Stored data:
Content starts
(* ===== verification/Main.v ===== *)
(** * The start of the operator: main of main.go

    [main] sets up a manager with its cache, health checks and controllers,
    cleans up after an old operator and starts the manager, and exits at the
    first step that fails.  The steps are controller-runtime's and may fail in
    any way or not return, as the start of the manager, which blocks until the
    process is told to stop: a class.  Besides the trace of its calls to the
    cluster, a run keeps the journal of its steps as its local state. *)
From S2P Require Import Prelude GoStd Errors K8sTypes ApiTypes Effects Cluster Client.
From S2P Require Import Transformations Startup Watches.

Definition defaultOperatorNamespace := "instana-agent".

(** The command line, parsed, and what it is when nothing is given. *)
Record flags := { fl_metricsAddr : string; fl_probeAddr : string; fl_enableLeaderElection : bool }.
Definition defaultFlags : flags :=
  {| fl_metricsAddr := ":8080"; fl_probeAddr := ":8081"; fl_enableLeaderElection := false |}.

(** [ctrl.Options], but for the scheme. *)
Record Options `{LabelParser} := {
  o_Cache : cacheOptions; o_BindAddress : string; o_HealthProbeBindAddress : string;
  o_LeaderElection : bool; o_LeaderElectionID : string; o_LeaderElectionNamespace : string }.

(** The calls [main] makes, each of which may report an error, or not return. *)
Inductive setup_step `{LabelParser} :=
  | GetConfigOrDie
  | NewManager (o : Options)
  | AddHealthzCheck (name : string)
  | AddReadyzCheck (name : string)
  | AddAgentController
  | AddRemoteController
  | NewClient
  | Start.
(** The answer of a step, [None] when it does not return. *)
Class ManagerRuntime (W : Type) `{LabelParser} :=
  setup : setup_step → W → option (option error) * W.

(** An entry of the journal: the step, its answer, and the calls made to the
    cluster before it. *)
Record journal_entry `{LabelParser} := {
  je_step : setup_step; je_answer : option (option error); je_before : list event }.

Section Main.
Context {W : Type} `{K8sApi W} `{LabelParser} `{!ManagerRuntime W} `{Env}.
Notation M := (M W (list journal_entry)).

(** A step that does not return leaves [main] without an outcome. *)
Definition take_step (step : setup_step) : M (option error) := fun s =>
  let '(answer, w) := setup step (world s) in
  let s' := MkSt w (trace s)
    (local s ++ [{| je_step := step; je_answer := answer; je_before := trace s |}]) in
  match answer with
  | Some err => (Ret err, s')
  | None => (OutOfFuel, s')
  end.
(** [if err := step; err != nil { os.Exit(1) }]: the code of the process. *)
Definition orExit (step : setup_step) (continue : M Z) : M Z :=
  err ← take_step step;
  match err with Some _ => mret 1%Z | None => continue end.

Definition operatorNamespace : string :=
  if String.eqb (getenv "POD_NAMESPACE") "" then defaultOperatorNamespace
  else getenv "POD_NAMESPACE".
Definition managerOptions (f : flags) (cacheOpts : cacheOptions) : Options :=
  {| o_Cache := cacheOpts; o_BindAddress := fl_metricsAddr f;
     o_HealthProbeBindAddress := fl_probeAddr f;
     o_LeaderElection := fl_enableLeaderElection f;
     o_LeaderElectionID := "819a9291.instana.io";
     o_LeaderElectionNamespace := operatorNamespace |}.

(** The old operator is cleaned up when there is a client to do it. *)
Definition cleanupWithNewClient : M unit :=
  err ← take_step NewClient;
  match err with Some _ => mret tt | None => cleanupOldOperator end.
Definition main (f : flags) : M Z :=
  orExit GetConfigOrDie
    match getCacheOptions with
    | inr _ => mret 1%Z
    | inl cacheOpts =>
        orExit (NewManager (managerOptions f cacheOpts))
        (orExit (AddHealthzCheck "healthz")
        (orExit (AddReadyzCheck "readyz")
        (orExit AddAgentController
        (orExit AddRemoteController
        (_ ← cleanupWithNewClient;
         orExit Start (mret 0%Z))))))
    end.
End Main.

(** ** Facts *)
Section MainFacts.
Context {W : Type} `{K8sApi W} `{LabelParser} `{!ManagerRuntime W} `{Env}.
Notation M := (M W (list journal_entry)).
Implicit Types (steps : list setup_step) (j : list journal_entry) (t : list event).

(** The step returned without an error; it did not return. *)
Definition worked (e : journal_entry) : Prop := je_answer e = Some None.
Definition pending (e : journal_entry) : Prop := je_answer e = None.
(** The journal of steps that all worked. *)
Definition all_worked steps j : Prop := je_step <$> j = steps ∧ Forall worked j.
Definition started j : Prop := Start ∈ (je_step <$> j).

(** From the state [s] the computation has an outcome, or none when a step
    does not return; [R] relates it, what is added to the journal, and what to
    the trace. *)
Definition runs_at {A} (m : M A) s (R : outcome A → list journal_entry → list event → Prop) : Prop :=
  ∃ r s' j t, m s = (r, s') ∧ local s' = local s ++ j ∧ trace s' = trace s ++ t ∧ R r j t.

Lemma runs_at_ret {A} (a : A) s (R : outcome A → list journal_entry → list event → Prop) :
  R (Ret a) [] [] → runs_at (mret a) s R.
Proof. intros HR. exists (Ret a), s, [], []. by rewrite !app_nil_r. Qed.
Definition entry step answer (s : St W (list journal_entry)) : journal_entry :=
  {| je_step := step; je_answer := answer; je_before := trace s |}.
Lemma runs_at_orExit step k s (R : outcome Z → list journal_entry → list event → Prop) :
  (∀ err, R (Ret 1%Z) [entry step (Some (Some err)) s] []) →
  R OutOfFuel [entry step None s] [] →
  (∀ s1, trace s1 = trace s →
     runs_at k s1 (fun r j t => R r (entry step (Some None) s :: j) t)) →
  runs_at (orExit step k) s R.
Proof.
  intros Hf Hn Hk. unfold orExit, take_step, runs_at. unfold mbind, M_bind.
  destruct (setup step (world s)) as [[[err|]|] w].
  - eexists (Ret 1%Z), _, _, []. split; [reflexivity|]. split; [reflexivity|].
    split; [by rewrite app_nil_r|apply Hf].
  - destruct (Hk (MkSt w (trace s) (local s ++ [entry step (Some None) s])) eq_refl)
      as (r & s' & j & t & E & El & Et & HR).
    exists r, s'. do 2 eexists. split; [exact E|]. simpl in *. rewrite <- app_assoc in El. eauto.
  - eexists OutOfFuel, _, _, []. split; [reflexivity|]. split; [reflexivity|].
    split; [by rewrite app_nil_r|done].
Qed.

(** The clean-up takes its one step, and deletes what it is shown of the old
    operator when that worked. *)
Lemma cleanupWithNewClient_at s k (R : outcome Z → list journal_entry → list event → Prop) :
  R OutOfFuel [entry NewClient None s] [] →
  (∀ answer s1 t, (answer = None → deletes_old t) → (answer ≠ None → t = []) →
     trace s1 = trace s ++ t →
     runs_at k s1 (fun r j t' => R r (entry NewClient (Some answer) s :: j) (t ++ t'))) →
  runs_at (_ ← cleanupWithNewClient; k) s R.
Proof.
  intros Hp Hk. unfold cleanupWithNewClient, take_step, runs_at. unfold mbind, M_bind.
  destruct (setup NewClient (world s)) as [[e|] w].
  2: { eexists OutOfFuel, _, _, []. split; [reflexivity|]. split; [reflexivity|].
       split; [by rewrite app_nil_r|done]. }
  set (c := {| je_step := NewClient; je_answer := Some e; je_before := trace s |}).
  set (s1 := MkSt w (trace s) (local s ++ [c])).
  assert (Hs : ∃ s2 t, match e with Some _ => mret tt | None => cleanupOldOperator end s1 = (Ret tt, s2) ∧
    local s2 = local s1 ∧ trace s2 = trace s ++ t ∧ (e = None → deletes_old t) ∧ (e ≠ None → t = [])).
  { destruct e as [err|].
    - exists s1, []. by rewrite app_nil_r.
    - destruct (cleanupOldOperator_emits s1) as (t & Et & Hd).
      pose proof (cleanupOldOperator_keeps_local s1) as Hl.
      destruct (cleanupOldOperator s1) as [[[]|p|] s2]; [|done..]. by exists s2, t. }
  destruct Hs as (s2 & t & -> & Hl & Ht & Hd & Hn).
  destruct (Hk e s2 t Hd Hn Ht) as (r & s' & j & t' & E & El & Et & HR).
  exists r, s', (c :: j), (t ++ t'). rewrite E, El, Et, Ht, Hl. simpl.
  split; [done|]. by rewrite <- !app_assoc.
Qed.

(** What has to work before the old operator is looked for. *)
Definition preparation (f : flags) (cacheOpts : cacheOptions) : list setup_step :=
  [GetConfigOrDie; NewManager (managerOptions f cacheOpts); AddHealthzCheck "healthz";
   AddReadyzCheck "readyz"; AddAgentController; AddRemoteController].

(** What a run from [s] with the outcome [r] has done. *)
Definition main_run (f : flags) (s : St W (list journal_entry)) (r : outcome Z) j t : Prop :=
  (r = Ret 0%Z ∨ r = Ret 1%Z ∨ r = OutOfFuel) ∧
  (r = OutOfFuel ↔ ∃ earlier e, j = earlier ++ [e] ∧ pending e) ∧
  (r = Ret 0%Z ↔ ∃ e, e ∈ j ∧ je_step e = Start ∧ worked e) ∧
  (¬ started j → t = []) ∧
  (started j → ∃ cacheOpts prepared c e, getCacheOptions = inl cacheOpts ∧
     j = prepared ++ [c; e] ∧ all_worked (preparation f cacheOpts) prepared ∧
     je_step c = NewClient ∧ ¬ pending c ∧ je_step e = Start ∧ je_before e = trace s ++ t ∧
     (¬ worked c → t = []) ∧ (worked c → deletes_old t)) ∧
  (∀ e o, e ∈ j → je_step e = NewManager o → o_LeaderElectionNamespace o ≠ "").

Lemma operatorNamespace_named : operatorNamespace ≠ "".
Proof. unfold operatorNamespace. by destruct (String.eqb_spec (getenv "POD_NAMESPACE") ""). Qed.
Lemma last_entry (earlier : list journal_entry) e (P : journal_entry → Prop) :
  (∃ earlier' e', earlier ++ [e] = earlier' ++ [e'] ∧ P e') ↔ P e.
Proof. split; [|by exists earlier, e].
  intros (earlier' & e' & E & HP). apply app_inj_tail in E as [_ ->]. done. Qed.
Lemma preparation_step f opts e :
  e ∈ preparation f opts → e ≠ Start ∧ ∀ o, e = NewManager o → o_LeaderElectionNamespace o ≠ "".
Proof.
  unfold preparation. rewrite !elem_of_cons. intros Hin.
  destruct_or! Hin; subst; [..|by apply elem_of_nil in Hin]; (split; [done|]); try done.
  intros o [= <-]. apply operatorNamespace_named.
Qed.

(** A run that ends without starting the manager, in the step [e]. *)
Lemma main_run_stopped f s r j e opts :
  last j = Some e → Forall (fun e => je_step e ∈ NewClient :: preparation f opts) j →
  r = (if je_answer e then Ret 1%Z else OutOfFuel) → main_run f s r j [].
Proof.
  intros [earlier ->]%last_Some Hs ->. unfold main_run. rewrite last_entry.
  assert (Hsteps : ∀ e', e' ∈ earlier ++ [e] →
    je_step e' ≠ Start ∧ ∀ o, je_step e' = NewManager o → o_LeaderElectionNamespace o ≠ "").
  { rewrite Forall_forall in Hs. intros e' [Hn|Hin]%Hs%elem_of_cons; [by rewrite Hn|].
    by apply (preparation_step f opts). }
  assert (Hst : ¬ started (earlier ++ [e])).
  { intros (e' & Es & Hin)%list_elem_of_fmap. by destruct (Hsteps e' Hin) as [[] _]. }
  unfold pending. split_and!; [destruct (je_answer e); tauto|by destruct (je_answer e)| |done|done|].
  - split; [by destruct (je_answer e)|]. intros (e' & Hin & Hs' & _). by destruct (Hsteps e' Hin).
  - intros e' o Hin. by apply Hsteps.
Qed.
(** A run in which the manager is started. *)
Lemma main_run_started f s r prepared c e opts t :
  getCacheOptions = inl opts → all_worked (preparation f opts) prepared →
  je_step c = NewClient → ¬ pending c → je_step e = Start → je_before e = trace s ++ t →
  r = match je_answer e with Some None => Ret 0%Z | Some _ => Ret 1%Z | None => OutOfFuel end →
  (worked c → deletes_old t) → (¬ worked c → t = []) →
  main_run f s r (prepared ++ [c; e]) t.
Proof.
  intros Ho Hp Hc Hpc He Hb Hr Hd Hn.
  assert (Hst : ∀ e', e' ∈ prepared ++ [c] → je_step e' ≠ Start ∧
    ∀ o, je_step e' = NewManager o → o_LeaderElectionNamespace o ≠ "").
  { intros e' [Hin| ->%list_elem_of_singleton]%elem_of_app; [|by rewrite Hc].
    apply (preparation_step f opts). destruct Hp as [<- _]. by apply list_elem_of_fmap_2. }
  assert (Hin : started (prepared ++ [c; e])).
  { unfold started. rewrite fmap_app, <- He. apply elem_of_app. right. right. left. }
  assert (Hx : prepared ++ [c; e] = (prepared ++ [c]) ++ [e]) by by rewrite <- app_assoc.
  unfold main_run, pending, worked in *. split_and!.
  - destruct (je_answer e) as [[]|]; tauto.
  - rewrite Hx, last_entry, Hr. by destruct (je_answer e) as [[]|].
  - rewrite Hx. split.
    + intros ->. exists e. split; [apply elem_of_app; right; left|]. split; [done|].
      by destruct (je_answer e) as [[]|].
    + intros (e' & [Hin'| ->%list_elem_of_singleton]%elem_of_app & Hs & Ha); [|by rewrite Hr, Ha].
      by destruct (Hst e' Hin').
  - done.
  - intros _. exists opts, prepared, c, e. split_and!; (done || apply Hp).
  - rewrite Hx. intros e' o [Hin'| ->%list_elem_of_singleton]%elem_of_app Hs; [by apply (Hst e')|congruence].
Qed.
End MainFacts.

(** Discharges a run that ends without starting the manager. *)
Ltac stops opts :=
  eapply (main_run_stopped _ _ _ _ _ opts); [reflexivity| |reflexivity];
  repeat (apply Forall_cons_2; [unfold preparation; rewrite !elem_of_cons; simpl; tauto|]);
  apply Forall_nil_2.

(** ** Properties *)

(** C31: [main] starts the manager only after every step of the preparation
    worked, both controllers included, and after it deleted exactly what the
    cluster showed of the old operator, unless it got no client for that;
    otherwise it asks nothing of the cluster.  It exits, with 0 exactly when
    the manager ran and stopped without error and with 1 otherwise, unless the
    last step it took does not return; it never panics, and the lock of the
    leader is always in a named namespace. *)
Theorem main_starts {W} `{K8sApi W} `{LabelParser} `{!ManagerRuntime W} `{Env} f
    (s : St W (list journal_entry)) :
  ∃ r s' j t, main f s = (r, s') ∧ local s' = local s ++ j ∧ trace s' = trace s ++ t ∧
    main_run f s r j t.
Proof.
  apply runs_at_orExit; [intros err; stops (@nil (object_type * option ParsedSelector))|
    stops (@nil (object_type * option ParsedSelector))|intros s1 E1].
  destruct getCacheOptions as [opts|err] eqn:Eo;
    [|apply runs_at_ret; stops (@nil (object_type * option ParsedSelector))].
  do 5 (apply runs_at_orExit; [intros err; stops opts|stops opts|intros ? ?]).
  apply cleanupWithNewClient_at; [stops opts|]. intros answer s7 t Hd Hn Et.
  assert (Et' : trace s7 = trace s ++ t) by congruence.
  match goal with |- runs_at _ _ (fun r j t' => ?R r (?e1 :: ?e2 :: ?e3 :: ?e4 :: ?e5 :: ?e6 :: ?c :: j) _) =>
    assert (Hend : ∀ r e, je_step e = Start → je_before e = trace s7 →
      r = match je_answer e with Some None => Ret 0%Z | Some _ => Ret 1%Z | None => OutOfFuel end →
      main_run f s r ([e1; e2; e3; e4; e5; e6] ++ [c; e]) t) end.
  { intros r e He Hb Hr. apply (main_run_started f s r _ _ e opts t); unfold worked, pending; simpl.
    all: first [done|congruence|by split; [|repeat constructor]|by intros [= ->]; apply Hd|idtac].
    intros Ha. apply Hn. by intros ->. }
  apply runs_at_orExit; [intros err| |intros s8 E8; apply runs_at_ret]; rewrite app_nil_r;
    by apply Hend.
Qed.

(** A start on which only the second controller cannot be added, one on which
    everything works and the manager is stopped, and one on which it runs on. *)
Definition failing_runtime : ManagerRuntime cluster := fun step c =>
  (match step with AddRemoteController => Some (Some Refused) | _ => Some None end, c).
Definition working_runtime : ManagerRuntime cluster := fun _ c => (Some None, c).
Example main_exits :
  let r := @main cluster _ _ failing_runtime _ defaultFlags (start empty_cluster []) in
  fst r = Ret 1%Z ∧ length (local (snd r)) = 6%nat ∧ trace (snd r) = [].
Proof. vm_compute. by repeat split. Qed.
Example main_runs :
  let r := @main cluster _ _ working_runtime _ defaultFlags (start empty_cluster []) in
  fst r = Ret 0%Z ∧ length (local (snd r)) = 8%nat ∧ length (trace (snd r)) = 3%nat.
Proof. vm_compute. by repeat split. Qed.
Definition running_runtime : ManagerRuntime cluster := fun step c =>
  (match step with Start => None | _ => Some None end, c).
Example main_runs_on :
  let r := @main cluster _ _ running_runtime _ defaultFlags (start empty_cluster []) in
  fst r = OutOfFuel ∧ length (local (snd r)) = 8%nat ∧ length (trace (snd r)) = 3%nat.
Proof. vm_compute. by repeat split. Qed.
Content ends
Reproduce only the lines above, starting at the line with "R OutOfFuel [entry NewClient None s] [] →" and ending at the line with "- destruct (cleanupOldOperator_emits", exactly as written.

**EXERCISE OUTPUT**
  R OutOfFuel [entry NewClient None s] [] →
  (∀ answer s1 t, (answer = None → deletes_old t) → (answer ≠ None → t = []) →
     trace s1 = trace s ++ t →
     runs_at k s1 (fun r j t' => R r (entry NewClient (Some answer) s :: j) (t ++ t'))) →
  runs_at (_ ← cleanupWithNewClient; k) s R.
Proof.
  intros Hp Hk. unfold cleanupWithNewClient, take_step, runs_at. unfold mbind, M_bind.
  destruct (setup NewClient (world s)) as [[e|] w].
  2: { eexists OutOfFuel, _, _, []. split; [reflexivity|]. split; [reflexivity|].
       split; [by rewrite app_nil_r|done]. }
  set (c := {| je_step := NewClient; je_answer := Some e; je_before := trace s |}).
  set (s1 := MkSt w (trace s) (local s ++ [c])).
  assert (Hs : ∃ s2 t, match e with Some _ => mret tt | None => cleanupOldOperator end s1 = (Ret tt, s2) ∧
    local s2 = local s1 ∧ trace s2 = trace s ++ t ∧ (e = None → deletes_old t) ∧ (e ≠ None → t = [])).
  { destruct e as [err|].
    - exists s1, []. by rewrite app_nil_r.
    - destruct (cleanupOldOperator_emits s1) as (t & Et & Hd).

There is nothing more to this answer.